- Directed by: Emem Isong
- Written by: Bola Aduwo
- Starring: Makida Moka, Patience Ozokwor, Ini Edo and Omoni Oboli
- Release date: August 8, 2015 (Lagos);
- Country: Nigeria
- Language: English

= Code of Silence (2015 film) =

Code of Silence is a 2015 Nigerian drama film directed by Emem Isong and written by Bola Aduwo. The film was produced by the Royal Arts Academy in collaboration with Nollywood Workshop. It stars Makida Moka in the lead role of Adanma, Patience Ozokwor, Ini Edo and Omoni Oboli. It is notable for its powerful stance against rape in Nigeria and addresses issues facing rape victims in the country.

==Plot==
Adanma, a young, intelligent medical student with promising career prospects, is gang-raped by a local politician and his aide on her way home from college. She confesses what happened to her family, but given their low position in the society, are afraid to alert the authorities. The rape damages Adanma psychologically and emotionally, and the traumatic experience begins to affect her entire life.

==Cast==
- Makida Moka as Adanma
- Patience Ozokwor
- Ini Edo
- Omoni Oboli
- Amechi Muonagor
- Kofi Adjorlolo
- Desmond Elliot
- Shawn Faqua
- Mena Sodje

==Production==
Code of Silence was produced by the Royal Arts Academy in collaboration with Nollywood Workshop. The second feature picture to be filmed by Emem Isong, she said of her reasoning to shoot the picture: "Sometimes, I do advocacy movies and code of silence is one of such movies. I decided to do a movie on rape to urge people to come out and say 'NO' to rape. Let's break the code of silence. We want to break the assumption that the victim is at fault. The story actually found me because my friend brought the story to me and when I read it, I realised that I had a good one. It's a 20 million budget movie. I decided to work with these cast because I've worked with most of them and I felt they would interpret the roles properly."

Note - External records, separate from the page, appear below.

Definition ret {A} (a : A) : M A := fun v => Ok a v.
Definition bind {A B} (m : M A) (k : A -> M B) : M B :=
  fun v => match m v with
           | Ok a v' => k a v'
           | Panic v' => Panic v'
           | OutOfFuel => OutOfFuel
           end.
Definition get : M View := fun v => Ok v v.
Definition modify (f : View -> View) : M unit := fun v => Ok tt (f v).
Definition panic {A} : M A := fun v => Panic v.
Definition out_of_fuel {A} : M A := fun _ => OutOfFuel.

Declare Scope go_scope.
Delimit Scope go_scope with go.
Notation "x <- c ;; k" := (bind c (fun x => k))
  (at level 100, c at next level, right associativity) : go_scope.
Notation "c ;;; k" := (bind c (fun _ => k))
  (at level 100, right associativity) : go_scope.
Local Open Scope go_scope.

(** The state a computation ends in, whatever its outcome (the state it
    started from when it ran out of fuel). *)
Definition final {A} (m : M A) (v : View) : View :=
  match m v with
  | Ok _ v' => v'
  | Panic v' => v'
  | OutOfFuel => v
  end.

(** ** Go slices *)

Definition len {A} (l : list A) : Z := Z.of_nat (length l).

(** [l[i]] as an r-value: panics when [i] is out of range. *)
Definition index {A} (l : list A) (i : Z) : M A :=
  if (i <? 0) || (i >=? len l) then panic
  else match l !! Z.to_nat i with
       | Some a => ret a
       | None => panic
       end.

(** [l[i] = a]: panics when [i] is out of range. *)
Definition store {A} (l : list A) (i : Z) (a : A) : M (list A) :=
  if (i <? 0) || (i >=? len l) then panic
  else ret (<[Z.to_nat i := a]> l).

(** [l[i:]] and [l[:i]]; within this file the bounds never exceed [len l]. *)
Definition slice_from {A} (l : list A) (i : Z) : M (list A) :=
  if (i <? 0) || (i >? len l) then panic else ret (drop (Z.to_nat i) l).
Definition slice_to {A} (l : list A) (i : Z) : M (list A) :=
  if (i <? 0) || (i >? len l) then panic else ret (take (Z.to_nat i) l).

(** [make([]T, n)]: [n] zero values; panics on a negative length. *)
Definition make {A} (zero : A) (n : Z) : M (list A) :=
  if n <? 0 then panic else ret (replicate (Z.to_nat n) zero).

(** [copy(dst, src)]: the contents of [dst] afterwards.  Go copies
    [min(len(dst), len(src))] elements and handles overlap as memmove. *)
Definition copy {A} (dst src : list A) : list A :=
  let n := Nat.min (length dst) (length src) in
  take n src ++ drop n dst.

(** [v.lines[y] = l] *)
Definition storeLine (y : Z) (l : list cell) : M unit :=
  v <- get ;;
  ls <- store (lines v) y l ;;
  modify (set_lines ls).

Actress and model Makida Moka found shooting the picture to be an "intense" experience, which traumatised her to the point that she was often in tears after scenes were cut.

==Reception==
The film premiered on August 8, 2015, at Silverbird Galleria, Victoria Island, Lagos, in an event which was well-attended by the stars of the Nollywood industry. The film received acclaim from critics. Toni Kan, writing for The NET remarked that the film "travels considerable distance to encourage the reversal of tendencies like stigma which restrains victims and their families from speaking up when rape occurs", and effectively "speaks to everyone: it addresses the issue of what society loses when women are subjected to forced sex, when we all keep quiet about it and why men should have more respect for themselves by not taking the low bend into being rapists". Despite the trauma of the rape, Kan notes that the film is interspersed with moments of comic relief.